Could you count the lines below that include the word "exists" and give only the number?

=== Records for processing ===

(** X22. Janitor passes compose: a pass at a later time after an earlier
    pass leaves the four directories as the later pass alone would; in
    particular a second pass at the same time changes nothing. *)
Theorem janitor_passes_compose (lockTtl tmpTtl now now' : Z) (jd : janitor_dirs) :
  now ≤ now' →
  cleanupOnce lockTtl tmpTtl now' (cleanupOnce lockTtl tmpTtl now jd)
  = cleanupOnce lockTtl tmpTtl now' jd.
Proof.
  intros Hle.
  assert (∀ ttl (x : node),
            (ttl <? now - node_mtime x) = true → (ttl <? now' - node_mtime x) = true)
    as Hmono.
  { intros ttl x H%Z.ltb_lt. apply Z.ltb_lt. lia. }
  assert (∀ jd1 jd2 : janitor_dirs,
            jd_uploads jd1 = jd_uploads jd2 → jd_tmp jd1 = jd_tmp jd2 →
            jd_chunks jd1 = jd_chunks jd2 → jd_manifests jd1 = jd_manifests jd2 →
            jd1 = jd2) as Hext.
  { intros [] []; cbn; by intros -> -> -> ->. }
  apply Hext; apply map_eq; intros nm.
  - rewrite !cleanup_uploads_lookup. unfold staleMarker.
    exact (sweep_twice _
             (fun x => (isDirectory x && endsWith nm ".lock"
                        || isFile x && endsWith nm ".serial")%bool)
             _ _ (Hmono lockTtl)).
  - rewrite !cleanup_tmp_lookup.
    exact (sweep_twice _ (fun _ => true) _ _ (Hmono tmpTtl)).
  - rewrite !cleanup_chunks_lookup.
    exact (sweep_twice _ (fun _ => true) _ _ (Hmono tmpTtl)).
  - rewrite !cleanup_manifests_lookup.
    exact (sweep_twice _ (fun _ => endsWith nm ".json") _ _ (Hmono tmpTtl)).
Qed.
(** ** Key checks outside the upload routes *)

Lemma allSpace_app (a b : string) :
  allSpace a = true → allSpace b = true → allSpace (a +:+ b) = true.
Proof.
  intros Ha Hb. remember (String.length a) as n eqn:Hn.
  revert a Hn Ha. induction n as [n IH] using lt_wf_ind. intros a Hn Ha.
  destruct a as [|c r]; [done |].
  rewrite append_cons. cbn [allSpace] in *.
  destruct (is_space c).
  { apply (IH (String.length r)); [subst n; simpl; lia | done | done]. }
  destruct r as [|c2 r2]; [done |].
  rewrite append_cons.
  destruct (is_space2 c c2).
  { apply (IH (String.length r2)); [subst n; simpl; lia | done | done]. }
  destruct r2 as [|c3 r3]; [done |].
  rewrite append_cons.
  apply andb_true_iff in Ha as [H3 Ha]. rewrite H3. cbn [andb].
  apply (IH (String.length r3)); [subst n; simpl; lia | done | done].
Qed.

(** What [trimEnd] cuts off is white space. *)
Lemma trimEnd_split (s : string) : ∃ w, s = trimEnd s +:+ w ∧ allSpace w = true.
Proof.
  induction s as [|c r (w & Hr & Hw)]; [by exists "" |].
  cbn [trimEnd]. destruct (allSpace (String c r)) eqn:E.
  - by exists (String c r).
  - exists w. rewrite append_cons. by rewrite <- Hr.
Qed.

Lemma trimEnd_idem (s : string) : trimEnd (trimEnd s) = trimEnd s.
Proof.
  induction s as [|c r IH]; [done |].
  cbn [trimEnd]. destruct (allSpace (String c r)) eqn:E; [done |].
  cbn [trimEnd]. rewrite IH.
  destruct (allSpace (String c (trimEnd r))) eqn:E'; [| done].
  destruct (trimEnd_split r) as (w & Hr & Hw).
  pose proof (allSpace_app _ _ E' Hw) as H.
  rewrite append_cons, <- Hr in H. congruence.
Qed.

Lemma trimStart_leadSpace (s : string) : leadSpace s = false → trimStart s = s.
Proof.
  destruct s as [|c r]; [done |]. cbn [leadSpace trimStart].
  destruct (is_space c); [done |]. cbn [orb].
  destruct r as [|c2 r2]; [done |].
  destruct (is_space2 c c2); [done |]. cbn [orb].
  destruct r2 as [|c3 r3]; [done |].
  by intros ->.
Qed.

Lemma leadSpace_trimStart (s : string) : leadSpace (trimStart s) = false.
Proof.
  remember (String.length s) as n eqn:Hn.
  revert s Hn. induction n as [n IH] using lt_wf_ind. intros s Hn.
  destruct s as [|c r]; [done |].
  cbn [trimStart].
  destruct (is_space c) eqn:E1.
  { apply (IH (String.length r)); [subst n; simpl; lia | done]. }
  destruct r as [|c2 r2]; [cbn [leadSpace]; by rewrite E1 |].
  destruct (is_space2 c c2) eqn:E2.
  { apply (IH (String.length r2)); [subst n; simpl; lia | done]. }
  destruct r2 as [|c3 r3]; [cbn [leadSpace]; by rewrite E1, E2 |].
  destruct (is_space3 c c2 c3) eqn:E3.
  { apply (IH (String.length r3)); [subst n; simpl; lia | done]. }
  cbn [leadSpace]. by rewrite E1, E2, E3.
Qed.

Lemma leadSpace_prefix (a w : string) : leadSpace (a +:+ w) = false → leadSpace a = false.
Proof.
  destruct a as [|c [|c2 [|c3 r3]]]; rewrite ?append_cons; cbn [leadSpace]; try done.
  - intros H. apply orb_false_iff in H as [-> _]. done.
  - intros H. apply orb_false_iff in H as [-> H]. cbn [orb].
    destruct w; rewrite ?append_nil in H; apply orb_false_iff in H as [-> _]; done.
Qed.

(** Trimming a trimmed string changes nothing. *)
Lemma trim_idem (s : string) : trim (trim s) = trim s.
Proof.
  unfold trim. set (t := trimStart s).
  destruct (trimEnd_split t) as (w & Ht & _).
  assert (leadSpace (trimEnd t) = false) as Hl.
  { apply (leadSpace_prefix _ w). rewrite <- Ht. apply leadSpace_trimStart. }
  rewrite (trimStart_leadSpace _ Hl). apply trimEnd_idem.
Qed.

Lemma markReceived_not_403 (e : env) (uploadId : string) (index totalChunks : jsnum)
    (filename : option string) (isVideo : bool) (w : world) (msg : string) :
  (markReceived e uploadId index totalChunks filename isVideo w).2 ≠ RError 403 msg.
Proof.
  unfold markReceived.
  destruct (m_received _); cbn [snd]; congruence.
Qed.

Lemma uploadChunk_clientForm_unknown (users : gmap string string) (e : env)
    (authKey uploadId filename : string) (isVideo : bool)
    (index total : nat) (data : list byte) (w : world) :
  lookupUser users (trim authKey) = None →
  uploadId ≠ "" → trim uploadId = uploadId →
  (uploadChunk users e (clientChunkForm authKey uploadId filename isVideo index total data) w).2
  = RError 403 "Invalid authKey".
Proof.
  intros Hnone Hu Htrim. unfold uploadChunk.
  change (findPart unreadFile
            (clientChunkForm authKey uploadId filename isVideo index total data))
    with (@None nat).
  rewrite chunkParts_clientForm by (rewrite Htrim; by apply truthy_nonempty).
  cbn [v_authKey]. rewrite Hnone.
  by destruct (negb (truthy (Some (trim authKey)))).
Qed.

===

→ Result of this task
3